Here are a few of the things I’m thankful for:
1) The abundant food of the feast, and that I live in a time and place where a bad harvest won't mean a winter of death. I’m also grateful for the warm, relaxed celebration in my home. Holidays can be stressful, even agonizing, so our relaxed get togethers, where we all contribute food and there are no obsessively high standards or football games, is a delight.
2) Autumn—I like the changing seasons, and Maryland does four distinct seasons beautifully, from the bleak midwinter through glorious spring, voluptuous summer, and the poignant, colorful beauty of autumn. (I grew up in Upstate New York, where the seasons tend to be winter and July, so I don’t take four seasons for granted. <G>)
3) The love of reading—booklovers are lucky people because we can enter into other worlds, and escape into them when necessary. We also have minds well-furnished with trivia. As an author, of course I think that’s a good thing!

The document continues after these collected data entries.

Lemma diverse_client_path self (rng : R) :
  usable key_of self ->
  exists path rng', select_diverse_path (topology self) (hop_count self) rng = (Ok path, rng') /\
    client_path self path.
Proof.
  intros Hu. pose proof (length_all (topology self)) as Hl. pose proof (us_enough _ _ Hu).
  unfold len in Hl.
  destruct (select_diverse_path_ok (topology self) (hop_count self) rng (us_wf _ _ Hu))
    as (path & E & Hp); [lia|].
  destruct (select_diverse_path _ _ rng) as [r rng'] eqn:Es. cbn in E. subst r.
  exists path, rng'. by split.
Qed.

(** Building a circuit for an envelope over a path of this client. *)
Lemma client_circuit_ok self path body (rng : R) :
  usable key_of self -> client_path self path -> len body = 572 ->
  exists onion rng', build_circuit path body rng = (Ok onion, rng') /\
    follow (map key_of path) onion = Some (info_address <$> tail path, body) /\
    len onion = circuit_size path body.
Proof.
  intros Hu Hp Hb. pose proof Hp as (Hl & _ & Hg). apply build_circuit_ok.
  - intros ->. pose proof (us_hops _ _ Hu). cbn in Hl. lia.
  - apply Forall2_fmap_l, Forall_Forall2_diag, Forall_forall. intros r Hr.
    by apply (us_relay _ _ Hu r), Hg.
  - apply Forall_forall. intros r Hr. by apply (us_relay _ _ Hu r), Hg.
  - by eapply path_circuit_size.
Qed.

(** Dialling and writing one frame: what is on the new stream, and the
    others untouched. *)
Lemma dial_and_write addr body w :
  exists r w', (stream <-- connect addr ;; write_frame stream body) w = (r, w') /\
    (forall s, live w s -> live w' s /\ outbox w' s = outbox w s) /\
    (r = Ok tt -> exists c, live w' c /\ ~ live w c /\ dialled c = addr /\
       outbox w' c = frame_bytes body).
Proof.
  unfold io_bind. destruct (connect addr w) as [[c|e] w1] eqn:E1.
  2: { exists (Err e), w1. split_and!; [done| |done].
       intros s Hs. by destruct (connect_fresh _ _ _ _ s E1 Hs) as (? & _ & ? & _). }
  destruct (connect_ok _ _ _ _ E1) as (Hlc & Hoc & Hdc).
  assert (~ live w c) as Hfresh
    by (intros Hs; by destruct (connect_fresh _ _ _ _ c E1 Hs) as (_ & _ & _ & [])).
  destruct (write_frame c body w1) as [r w2] eqn:E2. exists r, w2. split_and!; [done| |].
  - intros s Hs. destruct (connect_fresh _ _ _ _ s E1 Hs) as (Hl1 & _ & Ho1 & _).
    split; [by eapply write_frame_untouched|].
    rewrite (write_frame_outbox_ne _ _ _ _ _ s E2); [done|]. by intros ->.
  - intros ->. exists c. split_and!; [by eapply write_frame_untouched|done|done|].
    by rewrite (write_frame_ok _ _ _ _ E2), Hoc.
Qed.

Lemma dial_and_write_up self up r body w :
  stays_up self up -> up w -> get (topology self) (info_id r) = Some r ->
  exists w', (stream <-- connect (info_address r) ;; write_frame stream body) w = (Ok tt, w') /\ up w'.
Proof.
  intros Hup Hw Hr. destruct (up_connect _ _ Hup r w Hw Hr) as (c & w1 & E1 & Hw1).
  destruct (up_write _ _ Hup c (to_be_bytes 4 (as_u32 (len body))) w1 Hw1) as (w2 & E2 & Hw2).
  destruct (up_write _ _ Hup c body w2 Hw2) as (w3 & E3 & Hw3).
  exists w3. unfold io_bind, write_frame. rewrite E1. unfold io_bind. by rewrite E2, E3.
Qed.

Lemma client_path_ends self path :
  usable key_of self -> client_path self path ->
  exists first exit, path !! 0%nat = Some first /\ head path = Some first /\ last path = Some exit.
Proof.
  intros Hu (Hl & _ & _). pose proof (us_hops _ _ Hu).
  destruct path as [|first path]; [cbn in Hl; lia|].
  destruct (last (first :: path)) as [exit|] eqn:E; [by exists first, exit|].
  by apply last_None in E.
Qed.

Lemma send_cell_ok self session cell (rng : R) w :
  usable key_of self -> length (session_public_key session) = 32%nat -> wf_cell cell ->
  exists r rng' w', send_cell self session cell rng w = Done (r, rng', w') /\
    (forall s, live w s -> live w' s /\ outbox w' s = outbox w s) /\
    match r with
    | Ok sc => exists c, live w' c /\ ~ live w c /\ on_wire self session w' cell sc c
    | Err e => exists e', e = ClientIo e'
    end /\
    (forall up, stays_up self up -> up w -> up w' /\ exists sc, r = Ok sc).
Proof.
  intros Hu Hpk Hc. unfold send_cell.
  destruct (decrypt_encrypt (cell_key session) cell rng Hc) as (enc & -> & Henc & Hdec).
  set (rng1 := (fill_bytes _ rng).2). set (body := wrap _ enc).
  assert (len body = 572) as Hb by (unfold len, body; by rewrite length_wrap).
  destruct (diverse_client_path self rng1 Hu) as (path & rng2 & -> & Hp).
  destruct (client_circuit_ok self path body rng2 Hu Hp Hb) as (onion & rng3 & -> & Hf & Hl).
  destruct (client_path_ends self path Hu Hp) as (first & exit & -> & Hh & Hx). rewrite Hx.
  destruct (dial_and_write (info_address first) onion w) as (r & w' & E & Hk & Hr). cbv zeta.
  assert (forall up, stays_up self up -> up w -> r = Ok tt /\ up w') as Hup.
  { intros up Hup Hw. destruct (dial_and_write_up self up first onion w Hup Hw) as (w2 & E2 & Hw2).
    - apply Hp. destruct path; [done|]. injection Hh as ->. by left.
    - rewrite E in E2. by injection E2 as -> ->. }
  rewrite E. destruct r as [[]|e].
  - eexists _, _, _. split_and!; [done|done| |].
    + destruct (Hr eq_refl) as (c & ? & ? & Hd & Ho).
      exists c. split_and!; [done|done|]. exists path, onion, enc. rewrite Hx, Hh, Hd. by split_and!.
    + intros up Hu1 Hu2. split; [by eapply Hup|by eexists].
  - eexists _, _, _. split_and!; [done|done|by eexists|].
    intros up Hu1 Hu2. by destruct (Hup up Hu1 Hu2).
Qed.

Lemma on_wire_later self session w w' cell sc c :
  on_wire self session w cell sc c -> outbox w' c = outbox w c ->
  on_wire self session w' cell sc c.
Proof.
  intros (path & onion & enc & ? & ? & ? & ? & ?) Ho. exists path, onion, enc. by rewrite Ho.
Qed.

4) Companion animals—pets enrich our lives. Cats are my first choice, but dogs, birds, gerbils, and other critters can bring great joy. I’m even willing to accept that those who love reptiles find them very rewarding. <g> (That's my Elusive Lacey on the right.)
4) Brief moments of connection with strangers—the smiles and laughter that occur when two people almost run into each other at the grocery store, or you drop something and a stranger picks it up and returns it, or you and the cashier share a joke and a smile that are fleeting but true for that moment.
5) Flowers—because they’re pretty, of course! I love the cascading colors on my deck in the summer, or any time. (That's a corner of my deck in high summer.)
6) The amazing fact that I can make a living as a storyteller. Is that lucky or WHAT?!!
I could go on, but that’s enough about me. What things are you thankful for? Large or small, obvious or unexpected. For at least one day a year, it’s good to remember our blessings, and be grateful for them.